Lemma cpu_same_queues s h c cpu cpu' :
  queues_ok s h -> zlookup (cpuArray s) c = Some cpu -> threadReadyList cpu' = threadReadyList cpu -> threadCount cpu' = threadCount cpu ->
  queues_ok (upd_cpu s c cpu') h.
Proof.
  intros [Hcores Hlev Hqnd Hpnd Hready Hpend Hcnt Hpcnt Hthr] Hcpu Hl Hn. pose proof (zlookup_lt _ _ _ Hcpu) as Hc.
  assert (Hlook : forall c' cpu1, zlookup (cpuArray (upd_cpu s c cpu')) c' = Some cpu1 ->
    exists cpu2, zlookup (cpuArray s) c' = Some cpu2 /\ threadReadyList cpu1 = threadReadyList cpu2 /\ threadCount cpu1 = threadCount cpu2).
  { intros c' cpu1 H1. pose proof (zlookup_lt _ _ _ H1). cbn in H1. rewrite zlookup_zinsert in H1 by (done || lia).
    case_decide; [injection H1 as <-; subst; by exists cpu|by exists cpu1]. }
  assert (Hq : forall c' p' q, queue (upd_cpu s c cpu') c' p' = Some q -> queue s c' p' = Some q).
  { unfold queue. intros c' p' q (cpu1 & H1 & H2)%bind_Some. destruct (Hlook c' cpu1 H1) as (cpu2 & E1 & E2 & _).
    by rewrite E1, Some_bind, <- E2. }
  split; try done.
  - cbn. by rewrite length_zinsert.
  - intros c' cpu1 H1. destruct (Hlook c' cpu1 H1) as (cpu2 & H2 & -> & _). by apply (Hlev c').
  - intros c' p' q H1%Hq. by apply (Hqnd c' p').
  - intros c' p' q id H1%Hq. by apply (Hready c' p').
  - intros c' cpu1 H1. destruct (Hlook c' cpu1 H1) as (cpu2 & H2 & -> & ->). by apply (Hcnt c').
Qed.

(** A thread that is neither running before nor after, and not an idle one. *)
Lemma run_ok_upd s s' h id t t' :
  run_ok s h -> cores s' = cores s -> gActivedCoreCount s' = gActivedCoreCount s ->
  threads s !! id = Some t -> threads s' = <[id := t']> (threads s) ->
  state t <> NX_THREAD_RUNNING -> state t' <> NX_THREAD_RUNNING ->
  (forall c r, zlookup (cores s) c = Some (r, Some id) -> state t' = NX_THREAD_READY /\ onCore t' = onCore t /\
     coreAffinity t' = coreAffinity t /\ fixedPriority t' = fixedPriority t) ->
  run_ok s' h.
Proof.
  intros [Hact Hcur Hrun Hidle Hhas] Hc Ha Ht Hth Hst Hst' Hid. split; try by rewrite ?Ha, ?Hc.
  - intros c j. unfold current. rewrite Hc, Hth. intros Hj Hh. destruct (Hcur c j Hj Hh) as (u & Hu & ? & ?).
    exists u. rewrite lookup_insert_ne; [done|]. intros ->. congruence.
  - intros j u. unfold current. rewrite Hc, Hth. destruct (decide (j = id)) as [->|Hne].
    + rewrite lookup_insert_eq. by intros [= ->].
    + rewrite lookup_insert_ne by done. apply Hrun.
  - intros c r i. rewrite Hc, Hth. intros Hi. destruct (Hidle c r i Hi) as (u & Hu & Hus & ? & ? & ?).
    destruct (decide (i = id)) as [->|Hne]; [|rewrite lookup_insert_ne by done; by exists u].
    destruct (Hid c r Hi) as (? & ? & ? & ?). assert (u = t) as -> by congruence. exists t'. rewrite lookup_insert_eq.
    split_and!; try done; [by left|congruence..].
Qed.

Lemma run_ok_shift s s' h c : run_ok s h -> frame s s' -> shifted s s' c -> 0 <= c < NX_MULTI_CORES_NR -> queues_ok s None -> run_ok s' h.
Proof.
  intros Hro [Hc _ _ _ _ Ha] [Hth|(id & t & core & Ht & Hst & Hth & Hcase)] Hcr Hok.
  - destruct Hro as [Hact Hcur Hrun Hidle Hhas]. split; unfold current in *; by rewrite ?Ha, ?Hc, ?Hth.
  - apply (run_ok_upd s s' h id t (set_onCore core t)); try done; [congruence|cbn; congruence|].
    intros c' r Hi. exfalso. destruct (ro_idle s h Hro c' r id Hi) as (u & Hu & _ & Huc & Hua & _).
    assert (u = t) as -> by congruence. apply zlookup_lt in Hi. unfold cores in Hi. rewrite length_fmap in Hi.
    rewrite (qo_cores s _ Hok) in Hi. destruct Hcase as [[? _]|(_ & ? & _)]; lia.
Qed.

Lemma threads_le_shift s s' c : shifted s s' c -> threads_le (threads s) (threads s').
Proof.
  intros [->|(id & t & core & Ht & Hst & -> & _)]; [reflexivity|]. apply threads_le_insert with t; [done|].
  exists (state t), (priority t), core. split; [by destruct t|by left].
Qed.

(** ** The switch *)
Record sched_frame s s' : Prop := {
  sf_threads : threads_le (threads s) (threads s');
  sf_sems : sems s' = sems s;
  sf_global : globalList s' = globalList s;
  sf_exit : exitList s' = exitList s;
  sf_active : activeThreadCount s' = activeThreadCount s
}.

Lemma idle_queued s c r i : queues_ok s None -> run_ok s (Some c) -> zlookup (cores s) c = Some (r, Some i) -> 0 <= c < NX_MULTI_CORES_NR ->
  exists q, queue s c 0 = Some q /\ q <> [].
Proof.
  intros Hok Hro Hi Hc. destruct (ro_idle s _ Hro c r i Hi) as (t & Ht & Hst & Htc & _ & Hf).
  assert (Hready : state t = NX_THREAD_READY).
  { destruct Hst as [|Hrun]; [done|]. destruct (ro_running s _ Hro i t Ht Hrun) as [Hne _]. congruence. }
  destruct (CpuGetIndex_spec s _ c Hok Hc) as (cpu & _ & Hcpu).
  destruct (queue_Some s _ c 0 cpu Hok Hcpu) as (q & Hq & _); [lia|]. exists q. split; [done|]. intros ->.
  assert (Hin : i ∈ []); [|by apply elem_of_nil in Hin]. apply (qo_ready s _ Hok c 0 [] i Hq). split; [|done].
  exists t. split_and!; try done. destruct (qo_threads s _ Hok i t Ht) as [_ [[_ Hp] _]]. rewrite Hf in Hp. exact Hp.
Qed.

Lemma SetRunning_spec s c id t :
  queues_ok s (Some id) -> run_ok s (Some c) -> threads s !! id = Some t -> state t = NX_THREAD_READY -> onCore t = c ->
  0 <= c < NX_MULTI_CORES_NR -> (exists r i, zlookup (cores s) c = Some (r, Some i)) ->
  exists s', NX_SMP_SetRunning NX_MULTI_CORES_NR s c (Some id) = Some (s', NX_EOK) /\ queues_ok s' None /\ run_ok s' None /\
    current s' c id /\ sched_frame s s'.
Proof.
  intros Hok Hro Ht Hst Htc Hc (r0 & i0 & Hi0). destruct (CpuGetIndex_spec s _ c Hok Hc) as (cpu & Hget & Hcpu).
  set (t' := set_state NX_THREAD_RUNNING t). set (s1 := with_threads s (<[id := t']> (threads s))).
  set (s2 := upd_cpu s1 c (with_running cpu (Some id))).
  assert (Hcl : forall c', 0 <= c' -> zlookup (cores s2) c' = if decide (c' = c) then Some (Some id, idleThread cpu) else zlookup (cores s) c')
    by (intros c' Hc'; apply (cores_running s1); done).
  assert (Hcur : current s2 c id) by (exists (idleThread cpu); rewrite Hcl by lia; by rewrite decide_True).
  exists s2. split; [|split; [|split; [|split; [done|]]]].
  - unfold NX_SMP_SetRunning. rewrite Z.geb_leb, (proj2 (Z.leb_gt _ _)) by lia. unfold upd_thread. rewrite Ht, !Some_bind.
    change (NX_CpuGetIndex NX_MULTI_CORES_NR (with_threads s ?m) c) with (NX_CpuGetIndex NX_MULTI_CORES_NR s c). by rewrite Hget.
  - apply cpu_same_queues with cpu; try done. apply hole_close with id t'; [|apply lookup_insert_eq|done].
    apply upd_ok with t; [done|done|exact (proj2 (qo_threads s _ Hok id t Ht))|by left].
  - destruct Hro as [Hact Hcur0 Hrun Hidle Hhas]. split; [done|..].
    + intros c' j [i Hj] _. pose proof (zlookup_lt _ _ _ Hj). rewrite Hcl in Hj by lia. cbn. case_decide as Hd.
      * injection Hj as <- _. exists t'. rewrite lookup_insert_eq. subst. done.
      * destruct (Hcur0 c' j) as (u & Hu & ? & ?); [by exists i|congruence|]. exists u.
        rewrite lookup_insert_ne; [done|]. intros ->. congruence.
    + intros j u. cbn. destruct (decide (j = id)) as [->|Hne].
      * rewrite lookup_insert_eq. intros [= <-] _. split; [done|]. cbn. by rewrite Htc.
      * rewrite lookup_insert_ne by done. intros Hu Hur. destruct (Hrun j u Hu Hur) as [Hnc [i Hj]]. split; [done|].
        exists i. pose proof (zlookup_lt _ _ _ Hj). rewrite Hcl, decide_False by (lia || congruence). done.
    + intros c' r i Hi. pose proof (zlookup_lt _ _ _ Hi). rewrite Hcl in Hi by lia.
      assert (Hi' : exists r, zlookup (cores s) c' = Some (r, Some i)).
      { case_decide; [|by eexists]. subst c'. injection Hi as _ Hi. rewrite (cores_lookup s c cpu Hcpu), Hi. by eexists. }
      destruct Hi' as [r' Hi']. destruct (Hidle c' r' i Hi') as (u & Hu & Hus & ? & ? & ?). cbn.
      destruct (decide (i = id)) as [->|Hne]; [|rewrite lookup_insert_ne by done; by exists u].
      assert (u = t) as -> by congruence. rewrite lookup_insert_eq. exists t'. split_and!; try done. by right.
    + intros c' r i Hi. pose proof (zlookup_lt _ _ _ Hi). rewrite Hcl in Hi by lia. case_decide; [|by apply (Hhas c' r)].
      injection Hi as _ <-. rewrite (cores_lookup s c cpu Hcpu) in Hi0. by injection Hi0 as _ ->.
  - split; try done. apply threads_le_insert with t; [done|]. exists NX_THREAD_RUNNING, (priority t), (onCore t).
    split; [by destruct t|by right].
Qed.

Lemma current_range s c id : queues_ok s None -> current s c id -> 0 <= c < NX_MULTI_CORES_NR.
Proof. intros Hok [i Hi]. apply zlookup_lt in Hi. unfold cores in Hi. rewrite length_fmap, (qo_cores s _ Hok) in Hi. done. Qed.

**Exercise aim:** Could you find every line in the records above that contains the word "right" and copy it?

**Answer box:**
      assert (u = t) as -> by congruence. rewrite lookup_insert_eq. exists t'. split_and!; try done. by right.
    split; [by destruct t|by right].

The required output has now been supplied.